「フェラーリコンシュルジュへ ようこそ」
家に帰るとなにやら分厚い封筒が届いている。
中を開けてみると、目にも鮮やかな赤、オレンジがかった赤に、
「Ferrari Concierge」、
なる厚さ2cm程のボックスが出てきた。
フェラーリ コンシュルジュ…?
そういえば、納車手続きの時になにやら説明されたやつではないか。
たしかフェラーリオーナーの為のライフスタイルサポートとかなんとか言ってたものだ。セールスマン氏に、
「メンテナンスサポートみたいなもの?」、
と聞いたところ、
「違います。オーナーの為のVIPサービスみたいなものとお考えください」、
と言ってたように思う、あれだ。
この鮮やかな(鮮やかすぎる)オレンジがかった赤は日本のインクじゃない、と思いつつ中を開けてみると、クレジットカード大のアルミ製のカードが出てきた。
厚み1mmのアルミの表にローマ字でわたしの氏名がレーザー刻印されている。
裏にはジャパンオフィスの電話番号が書いてある。
表記が+81 3**という表記だから日本で刻印したものでないのは明らかだろう。
クレジットカードに見えるが磁気情報もICチップも入っていないただのネームカードだ。

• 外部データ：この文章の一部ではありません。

(* ===== verification/FlowTable.v ===== *)
(** * The flow table (src/flow_table.cpp)

    [update] feeds one decoded packet: it finds or creates the flow, classifies
    the TCP segment (retransmission, out of order), advances the TCP state,
    takes round-trip samples and runs reassembly and dissection; [expire], [top]
    and the other queries follow.  The state is a store passed explicitly.

    Two interfaces keep the model honest about what the source does not define:
    [Dissector] is what the table calls of [dissect.cpp] ([Dissect] implements
    it), and an [iteration] ([Containers]) is the unspecified order in which an
    [unordered_map] enumerates its entries at one call. *)

From S2P Require Import Prelude.
From S2P Require Import Machine.
From S2P Require Import Containers.
From S2P Require Import Protocol.
From S2P Require Import Serial.
From S2P Require Import Float.
From S2P Require Import Reassembly.
From S2P Require Import Dissect.
From S2P Require Import Flow.
#[local] Open Scope Z_scope.

(** ** Interfaces *)

(** What the table calls of the dissectors. *)
Class Dissector := {
  dis_tcp : list byte -> Z -> Z -> mem (option AppInfo);
  dis_udp : option (list byte) -> Z -> Z -> Z -> mem (option AppInfo);
}.

#[export] Instance netscope_dissector : Dissector := {|
  dis_tcp := dissect_tcp_stream;
  dis_udp := dissect_udp_payload;
|}.

(** ** Constants *)

Definition kRecentSegmentWindow : Z := 64.
Definition kClosedFlowGraceSec : f64 := f64_of 5.
Definition kMaxAwaitingAck : Z := 256.
Definition kMaxTrackedHoles : Z := 16.

Definition ranges_overlap (a_lo a_hi b_lo b_hi : Z) : bool := seq_lt a_lo b_hi && seq_lt b_lo a_hi.

Definition segment_fingerprint (seq len : Z) : Z := Z.lor (Z.shiftl seq 32) len.

(** [q.push_back(x); if (q.size() > cap) q.pop_front();] *)
Definition push_capped {A} (cap : Z) (q : list A) (x : A) : list A :=
  let q := q ++ [x] in if cap <? zlen q then tl q else q.

(** ** State *)

Record FlowTable := mkTable {
  flows_ : gmap FlowKey Flow;
  max_flows_ : Z;
  dissect_enabled_ : bool;
  next_id_ : Z;
  total_retransmits_ : Z;
  total_out_of_order_ : Z;
  total_data_segments_ : Z;
  total_reassembled_bytes_ : Z;
  total_rtt_samples_ : Z;
  app_counts_ : gmap Z Z;
}.
#[export] Instance FlowTable_eta : Eta FlowTable := fun t =>
  mkTable t.(flows_) t.(max_flows_) t.(dissect_enabled_) t.(next_id_) t.(total_retransmits_)
    t.(total_out_of_order_) t.(total_data_segments_) t.(total_reassembled_bytes_)
    t.(total_rtt_samples_) t.(app_counts_).

Definition new_table (max_flows : Z) : FlowTable := mkTable ∅ max_flows true 0 0 0 0 0 0 ∅.
Definition set_dissection_enabled (t : FlowTable) (on : bool) : FlowTable := t <| dissect_enabled_ := on |>.
Definition table_size (t : FlowTable) : Z := Z.of_nat (size t.(flows_)).

(** ** Sequence tracking *)

(** [fills_known_hole()]: the first hole the segment overlaps is shortened or
    removed; [None] when there is none. *)
Fixpoint fills_known_hole (seq seg_end : Z) (holes : list (Z * Z)) : option (list (Z * Z)) :=
  match holes with
  | [] => None
  | (lo, hi) :: rest =>
      if ranges_overlap seq seg_end lo hi then
        if seq_le hi seg_end && seq_le seq lo then Some rest
        else if seq_le seq lo then Some ((seg_end, hi) :: rest)
        else Some ((lo, seq) :: rest)
      else option_map (cons (lo, hi)) (fills_known_hole seq seg_end rest)
  end.

(** [track_sequence(dir, p, seglen)]: the verdict "retransmission", the table
    (its totals) and the direction. *)
Definition track_sequence (t : FlowTable) (dir : DirectionStats) (p : DecodedPacket) (seglen : Z)
    : bool * FlowTable * DirectionStats :=
  if seglen =? 0 then
    let consumed := if has_flag p.(tcp_flags) TH_FIN then 1
                    else if has_flag p.(tcp_flags) TH_SYN then 1 else 0 in
    let next := u32 (p.(seqno) + consumed) in
    if negb dir.(d_seq_valid) then (false, t, dir <| d_seq_valid := true |> <| d_next_seq := next |>)
    else if seq_gt next dir.(d_next_seq) then (false, t, dir <| d_next_seq := next |>)
    else (false, t, dir)
  else
    let t := t <| total_data_segments_ ::= incr |> in
    let fp := segment_fingerprint p.(seqno) seglen in
    let duplicate := bool_decide (fp ∈ dir.(d_recent_segments)) in
    let seg_end := u32 (p.(seqno) + seglen) in
    let '(retransmit, t, dir) :=
      if negb dir.(d_seq_valid) then
        (false, t, dir <| d_seq_valid := true |> <| d_next_seq := seg_end |>)
      else if duplicate then
        (true, t <| total_retransmits_ ::= incr |>, dir <| d_retransmits ::= incr |>)
      else if seq_le seg_end dir.(d_next_seq) then
        match fills_known_hole p.(seqno) seg_end dir.(d_holes) with
        | Some holes =>
            (false, t <| total_out_of_order_ ::= incr |>,
             dir <| d_holes := holes |> <| d_out_of_order ::= incr |>)
        | None => (true, t <| total_retransmits_ ::= incr |>, dir <| d_retransmits ::= incr |>)
        end
      else if seq_gt p.(seqno) dir.(d_next_seq) then
        (false, t <| total_out_of_order_ ::= incr |>,
         dir <| d_holes ::= fun h => push_capped kMaxTrackedHoles h (dir.(d_next_seq), p.(seqno)) |>
             <| d_out_of_order ::= incr |> <| d_next_seq := seg_end |>)
      else (false, t, dir <| d_next_seq := seg_end |>) in
    (retransmit, t,
     dir <| d_recent_segments ::= fun q => push_capped kRecentSegmentWindow q fp |>).

(** ** Round-trip samples *)

(** The loop that retires acknowledged segments; [sampled] is per call. *)
Fixpoint retire_acked (awaiting : list (Z * timeval)) (ack : Z) (now : timeval) (sampled : bool)
    (rtt : RttStats) (total : Z) : list (Z * timeval) * RttStats * Z :=
  match awaiting with
  | [] => ([], rtt, total)
  | (end_seq, sent) :: rest =>
      if seq_le end_seq ack then
        if sampled then retire_acked rest ack now true rtt total
        else
          let ms := fmul (timeval_diff now sent) (f64_of 1000) in
          retire_acked rest ack now true (rtt_add rtt ms) (incr total)
      else (awaiting, rtt, total)
  end.

Definition track_rtt (t : FlowTable) (flow : Flow) (p : DecodedPacket) (forward retransmit : bool)
    : FlowTable * Flow :=
  let syn := has_flag p.(tcp_flags) TH_SYN in
  let ack := has_flag p.(tcp_flags) TH_ACK in
  let '(t, flow) :=
    if syn && negb ack then (t, flow <| f_syn_ts := p.(ts) |> <| f_syn_seen := true |>)
    else if syn && ack && flow.(f_syn_seen) && flt flow.(f_handshake_rtt_ms) f0 then
      (t <| total_rtt_samples_ ::= incr |>,
       flow <| f_handshake_rtt_ms := fmul (timeval_diff p.(ts) flow.(f_syn_ts)) (f64_of 1000) |>)
    else (t, flow) in
  let flow :=
    if (0 <? p.(payload_len)) && negb retransmit then
      let sender := get_dir flow forward in
      set_dir flow forward
        (sender <| d_awaiting_ack ::= fun q =>
           push_capped kMaxAwaitingAck q (u32 (p.(seqno) + p.(payload_len)), p.(ts)) |>)
    else flow in
  if ack then
    let peer := get_dir flow (negb forward) in
    let '(q, rtt, total) :=
      retire_acked peer.(d_awaiting_ack) p.(ackno) p.(ts) false peer.(d_rtt) t.(total_rtt_samples_) in
    (t <| total_rtt_samples_ := total |>,
     set_dir flow (negb forward) (peer <| d_awaiting_ack := q |> <| d_rtt := rtt |>))
  else (t, flow).

(** ** Reassembly and dissection *)

(** The payload bytes behind [p.payload]; [m] is the captured frame. *)
Definition payload_bytes (m : list byte) (p : DecodedPacket) : mem (option (list byte)) :=
  match p.(payload) with
  | None => mret None
  | Some q => bs ← rd_bytes m q p.(payload_len); mret (Some bs)
  end.

(** [++app_counts_[proto]]. *)
Definition count_app (t : FlowTable) (a : AppInfo) : FlowTable :=
  t <| app_counts_ ::= fun m => <[AppProtocol.to_int a.(proto) := incr (default 0 (m !! AppProtocol.to_int a.(proto)))]> m |>.

(** [flow.app = info; if (first) ++app_counts_[info.proto];] *)
Definition adopt_app (t : FlowTable) (flow : Flow) (info : AppInfo) : FlowTable * Flow :=
  (if negb (identified flow.(f_app)) then count_app t info else t, flow <| f_app := info |>).

Section table.
Context `{Dissector}.
Variable m : list byte.

Definition reassemble_and_dissect (t : FlowTable) (flow : Flow) (forward : bool) (p : DecodedPacket)
    : mem (FlowTable * Flow) :=
  if negb t.(dissect_enabled_) || flow.(f_app).(conclusive) then mret (t, flow)
  else if decide (p.(l4) = L4Proto.UDP) then
    data ← payload_bytes m p;
    r ← dis_udp data p.(payload_len) p.(sport) p.(dport);
    mret (match r with Some info => adopt_app t flow info | None => (t, flow) end)
  else if decide (p.(l4) <> L4Proto.TCP) then mret (t, flow)
  else
    let syn := has_flag p.(tcp_flags) TH_SYN in
    if (p.(payload_len) =? 0) && negb syn then mret (t, flow)
    else
      data ← payload_bytes m p;
      let dir := get_dir flow forward in
      let stream := default default_reassembler dir.(d_stream) in
      let '(added, stream) := push stream p.(seqno) data syn in
      let t := t <| total_reassembled_bytes_ ::= fun n => u64 (n + added) |> in
      '(t, flow) ←
        (if 0 <? added then
           r ← dis_tcp stream.(prefix_) p.(sport) p.(dport);
           mret (match r with
                 | Some info =>
                     if negb (identified flow.(f_app)) || (info.(conclusive) && negb flow.(f_app).(conclusive))
                     then adopt_app t flow info else (t, flow)
                 | None => (t, flow)
                 end)
         else mret (t, flow));
      let released := flow.(f_app).(conclusive) || saturated stream in
      mret (t, set_dir flow forward (dir <| d_stream := if released then None else Some stream |>)).

(** The least recently active flow: the scan of the iteration order. *)
Definition oldest_flow (entries : list (FlowKey * Flow)) : option (FlowKey * Flow) :=
  match entries with
  | [] => None
  | first :: _ =>
      Some (fold_left (fun oldest i =>
              if flt (timeval_diff i.2.(f_last_seen) oldest.2.(f_last_seen)) f0 then i else oldest)
            entries first)
  end.

(** The entry for [key]: found, or created after making room.  Erasing from
    an empty full table ([max_flows_ = 0]) is undefined behaviour. *)
Definition find_or_create (it : iteration FlowKey Flow) (t : FlowTable) (key : FlowKey) (p : DecodedPacket)
    : mem (FlowTable * Flow) :=
  match t.(flows_) !! key with
  | Some flow => mret (t, flow)
  | None =>
      t ← (if t.(max_flows_) <=? table_size t then
             match oldest_flow (iterate it t.(flows_)) with
             | None => OOB
             | Some victim => mret (t <| flows_ ::= delete victim.1 |>)
             end
           else mret t);
      let id := incr t.(next_id_) in
      mret (t <| next_id_ := id |>,
            flow_default key <| f_id := id |> <| f_l4 := p.(l4) |> <| f_first_seen := p.(ts) |>)
  end.

(** The per-packet counters of [update]. *)
Definition count_packet (dir : DirectionStats) (p : DecodedPacket) : DirectionStats :=
  let dir := dir <| d_packets ::= incr |> <| d_bytes ::= fun n => u64 (n + p.(wirelen)) |>
                 <| d_payload_bytes ::= fun n => u64 (n + p.(payload_len)) |>
                 <| d_last_ttl := p.(ttl) |> in
  if decide (p.(l4) = L4Proto.TCP) then
    let f := p.(tcp_flags) in
    let dir := dir <| d_last_window := p.(window) |> in
    let dir := if has_flag f TH_SYN then dir <| d_syn ::= incr |> else dir in
    let dir := if has_flag f TH_FIN then dir <| d_fin ::= incr |> else dir in
    let dir := if has_flag f TH_RST then dir <| d_rst ::= incr |> else dir in
    if (p.(payload_len) =? 0) && has_flag f TH_ACK &&
       negb (has_flag f (Z.lor TH_SYN (Z.lor TH_FIN TH_RST)))
    then dir <| d_pure_acks ::= incr |> else dir
  else dir.

(** The TCP part of [update]: classification, state machine, RTT. *)
Definition track_tcp (t : FlowTable) (flow : Flow) (forward : bool) (p : DecodedPacket) : FlowTable * Flow :=
  if decide (p.(l4) = L4Proto.TCP) then
    let '(retransmit, t, dir) := track_sequence t (get_dir flow forward) p p.(payload_len) in
    let flow := advance_tcp_state (set_dir flow forward dir) p.(tcp_flags) forward in
    track_rtt t flow p forward retransmit
  else (t, flow).

(** [update(p)]: the flow the packet was counted in ([None] is [nullptr]) and
    the new table. *)
Definition update (it : iteration FlowKey Flow) (t : FlowTable) (p : DecodedPacket) : mem (option Flow * FlowTable) :=
  if decide (p.(l3) <> L3Proto.IPv4 /\ p.(l3) <> L3Proto.IPv6) then mret (None, t)
  else match p.(error) with
  | Some _ => mret (None, t)
  | None =>
      let '(key, forward) := make_flow_key p in
      '(t, flow) ← find_or_create it t key p;
      let flow := flow <| f_last_seen := p.(ts) |> in
      let flow := set_dir flow forward (count_packet (get_dir flow forward) p) in
      let '(t, flow) := track_tcp t flow forward p in
      '(t, flow) ← reassemble_and_dissect t flow forward p;
      mret (Some flow, t <| flows_ ::= <[key := flow]> |>)
  end.
End table.

(** ** Expiry and queries *)

Definition terminal (f : Flow) : bool :=
  bool_decide (f.(f_state) = TcpState.Closed) || bool_decide (f.(f_state) = TcpState.Reset).

Definition is_idle (now : timeval) (idle_sec : f64) (f : Flow) : bool :=
  let idle := timeval_diff now f.(f_last_seen) in
  flt idle_sec idle || (terminal f && flt kClosedFlowGraceSec idle).

(** [expire(now, idle_sec)]: the number of flows removed and the table. *)
Definition expire (it : iteration FlowKey Flow) (t : FlowTable) (now : timeval) (idle_sec : f64) : Z * FlowTable :=
  let '(removed, fl) :=
    fold_left (fun acc kf => if is_idle now idle_sec kf.2 then (acc.1 + 1, delete kf.1 acc.2) else acc)
      (iterate it t.(flows_)) (0, t.(flows_)) in
  (removed, t <| flows_ := fl |>).

Definition active_tcp (it : iteration FlowKey Flow) (t : FlowTable) : Z :=
  fold_left (fun n kf =>
      if bool_decide (kf.2.(f_l4) = L4Proto.TCP) && bool_decide (kf.2.(f_state) = TcpState.Established)
      then incr n else n)
    (iterate it t.(flows_)) 0.

(** The comparator of [top]. *)
Definition flow_cmp (sort : FlowSort.t) (x y : Flow) : bool :=
  match sort with
  | FlowSort.Packets => f_packets y <? f_packets x
  | FlowSort.Retransmits =>
      if negb (f_retransmits x =? f_retransmits y) then f_retransmits y <? f_retransmits x
      else f_bytes y <? f_bytes x
  | FlowSort.Recent => flt f0 (timeval_diff x.(f_last_seen) y.(f_last_seen))
  | FlowSort.Rtt =>
      let a := best_rtt_ms x in let b := best_rtt_ms y in
      if flt a f0 then false else if flt b f0 then true else flt b a
  | FlowSort.Bytes => f_bytes y <? f_bytes x
  end.

(** [top]: the first [n] flows in the chosen order. *)
Definition top (sorter : (Flow -> Flow -> bool) -> list Flow -> list Flow) (it : iteration FlowKey Flow)
    (t : FlowTable) (n : Z) (sort : FlowSort.t) : list Flow :=
  keep_best sorter (flow_cmp sort) n (map snd (iterate it t.(flows_))).

(** [app_protocols()]: the protocols counted (as integers), most frequent first. *)
Definition app_protocols (sorter : (Z * Z -> Z * Z -> bool) -> list (Z * Z) -> list (Z * Z))
    (it : iteration Z Z) (t : FlowTable) : list (Z * Z) :=
  sorter (fun a b => b.2 <? a.2) (iterate it t.(app_counts_)).

Definition mean_rtt_ms (it : iteration FlowKey Flow) (t : FlowTable) : f64 :=
  let '(total, n) :=
    fold_left (fun acc kf =>
        let rtt := best_rtt_ms kf.2 in
        if fle f0 rtt then (fadd acc.1 rtt, incr acc.2) else acc)
      (iterate it t.(flows_)) (f0, 0) in
  if n =? 0 then f64_of (-1) else fdiv total (f64_of n).

(** [clear()]. *)
Definition clear (t : FlowTable) : FlowTable := t <| flows_ := ∅ |> <| app_counts_ := ∅ |>.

2cmもある箱は上げ底で入っているのは厚み5mmに満たない冊子とくだんのアルミカードだけ。
冊子の中を読んでびっくり。
なんだこの日本語は? と思う印刷文におどろいた。
以下、そのまま書き写すと、
QUINTESSENTIALLY LIFESTYLEがお「けするFERRARI CONCIERGEにようこそ
Ferrari Concirgeは、最高のサ「ビスを通してお客「の体「を豊かなものにするため
LIFESTYLEのマネ「ジャ「が365日「日24時間控えております。
いたることに、「 記号が入り込んでいる。
お「けは
お届け
だろうし、
サ「ビスを通してお客「の体「を豊かなものに、は
サービスを通してお客さまの体験を豊かなものに、だろう。
なんで「 が誤変換されているのかは不明だが、誰ひとり日本人が校正していないのは明白だ。
そもそもこのフェラーリコンシュルジュなるサービス、
Quintessentially Lifestyle(クイントセンティアリ? ライフスタイルと読むのだろうか)
という企業が請け負っているようで日本に拠点はなさそうだ。アジアオフィスは香港にあるらしい。
フェラーリの購入者は初年度の年会費は無料、次年度から有料になるそうな。
この冊子を見て利用したいと思う人はどれくらい居るのだろう。
ネイティブチェックも怠るようなこの会社に、
「豊かな体験をさせてもらおう」、
とする顧客はいないのではないか。
フェラーリの名を借りたビジネスだからフェラーリにはキックバックが入ると思われる。
フェラーリもライセンサービジネスをやるならば、管理はしっかりやらないと自身の名を貶めることになる。
ジェイムス・メイはフェラーリがライセンサービジネスにかまけていると嘆いていた。